Speeding scofflaw: “Officer, the reality is that I was one of the slower cars back there and your radar must’ve gotten someone else who was speeding.”

Trooper: “This ticket and the summons to appear are now part of your reality.”

In one sense, we each live our own realities. However, our independent perspective of the world might be shared. It’s a numbers game with seven billion and more minds taking in the world. Still, we create our own reality individually. When we are compassionate and empathetic, we fold into that homespun reality the positions and perspectives of our fellow humans. Eventually, what began as an individual, selfish even, view of one’s reality becomes more socially aware and therefore gets closer to what the real real is. That was weird to write: the real real, though a flourishing, upscale resale website and retail firm now bears that name—The RealReal—because they knew that only claiming their own reality wasn’t enough. This one is The Real Real, and so their haute couture pieces, such as by Gucci, are bona fide and those labels will always have both “c”s when the brand name is spelled out.

I’m coming back to tech and such now. The field of technologies has been bucking reality for some time. Two current spins on reality, whether it’s yours, mine, or shared, are augmented reality and virtual reality. You have likely been aware of or even tinkered with VR. Virtual reality is a technological feat that simulates some real life experience. It’s been around awhile. Many of us, even going back decades, first learned driving techniques with a form of VR by taking a seat in some simulator and having a screen act as the windshield as we navigated the controls and the virtual vehicle. In more modern days, the gaming industry is steeped in VR technologies with a head-mounted display serving as your window to a contrived reality. These things are at the same time very cool to interact with, and very foreign to experience. Watching someone else and their VR activities tells that story the best. They’re flailing about a room waving arms, looking at the ceiling, then back-and-forth, heading to that wall…!
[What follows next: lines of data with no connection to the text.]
(** The part of the payload inside the window, and its offset there. *)
Definition overlap (window_start window_end : Z) (r : TcpRepr) : option (list Z * Z) :=
  segment_data_end ← seq_add (seq_number r) (payload_len r);
  let segment_start := seq_number r in
  let overlap_start := seq_max window_start segment_start in
  let overlap_end := seq_min window_end segment_data_end in
  if negb (seq_le overlap_start overlap_end) then None
  else
    a ← seq_diff overlap_start segment_start;
    b ← seq_diff overlap_end segment_start;
    bytes ← subslice (payload r) a b;
    offset ← seq_diff overlap_start window_start;
    Some (bytes, offset).

(** Accept or refuse the segment by its sequence numbers. *)
Definition check_window (cx : Context) (s : Socket) (ip : IpRepr) (r : TcpRepr) : option (Step (Socket * list Z * Z)) :=
  window_start ← seq_add (remote_seq_no (rx s)) (rx_len s);
  window_end ← seq_add (remote_seq_no (rx s)) (Z.of_nat (buf_capacity (rx_buffer (rx s))));
  let segment_start := seq_number r in
  segment_end ← seq_add (seq_number r) (segment_len r);
  match state s with
  | Listen | SynSent => Some (Go (s, [], 0))
  | _ =>
      ok ← segment_in_window window_start window_end segment_start segment_end;
      if (ok : bool) then
        '(bytes, offset) ← overlap window_start window_end r;
        Some (Go (set_local_rx_last_seq s (Some (seq_number r)), bytes, offset))
      else
        let s := if is_state s TimeWait then set_timer s (set_for_close (now cx)) else s in
        '(s, p) ← challenge_ack_reply cx s ip r;
        Some (Return s p)
  end.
Suffice it to say that VR continues to evolve, and gaming is less serious of its applications. Augmented reality is along the same lines as VR, but AR includes reality in the experience. In using AR the person has the real world in view, but then technology overlays another view. It augments our reality. Another gaming example may be familiar. A couple years ago, and perhaps it’s still a thing, there was an AR craze founded in Pokémon. The scene was prolific, so even your own reality might recall it. A couple would be slowly, clumsily walking the streets with their smartphones front and center. If you saw their screens, you would’ve seen the sidewalks, street signs, and storefronts they passed while strolling. You would also have seen, every so often, a Pokémon character augmenting the real scene. Collecting those characters amassed points I suspect (not feigning ignorance … this time), and that gaming community went gaga when one of the rarer finds crossed their paths.

The theme seems to be that VR and AR are made for games. The reality is (you had to know I’d do that) they are much more serious technological tools, and applied accordingly. These emerging technologies have some promising uses that give them value far beyond the cool factor.

In Florida, U.S. Air Force officials are testing a VR solution to the problem of suicides within our military ranks. In 2019, the VA reported that there is a 50% greater likelihood that a veteran will commit suicide than a non-veteran. Participants in the immersive VR training don the headsets and go through scenarios where they encounter someone going through severe emotional distress. The VR-enabled airperson then deploys various verbal and supportive responses meant to “talk them off the wall,” sometimes literally.

In another arena, AR is being used to immerse a participant from the U.S. government into a so-called extended reality. Dubbed XR, this is as if you could put a special contact lens in that would let you see the world as it is, but again have it augmented. Those immersive, XR experiences are digitally enhanced more in alignment with how we naturally perceive the world. You can get trained sitting in a room watching a PowerPoint presentation, or through the 3D experience that life poses with VR, AR, and XR technologies enhancing the exercise. I’ll take the latter for military and government personnel.

Philosophically, it’s confusing and circuitous because our actual reality contains VR, AR, and XR experiences. I’m off to reconcile that because if they make up part of reality … ? Whoa.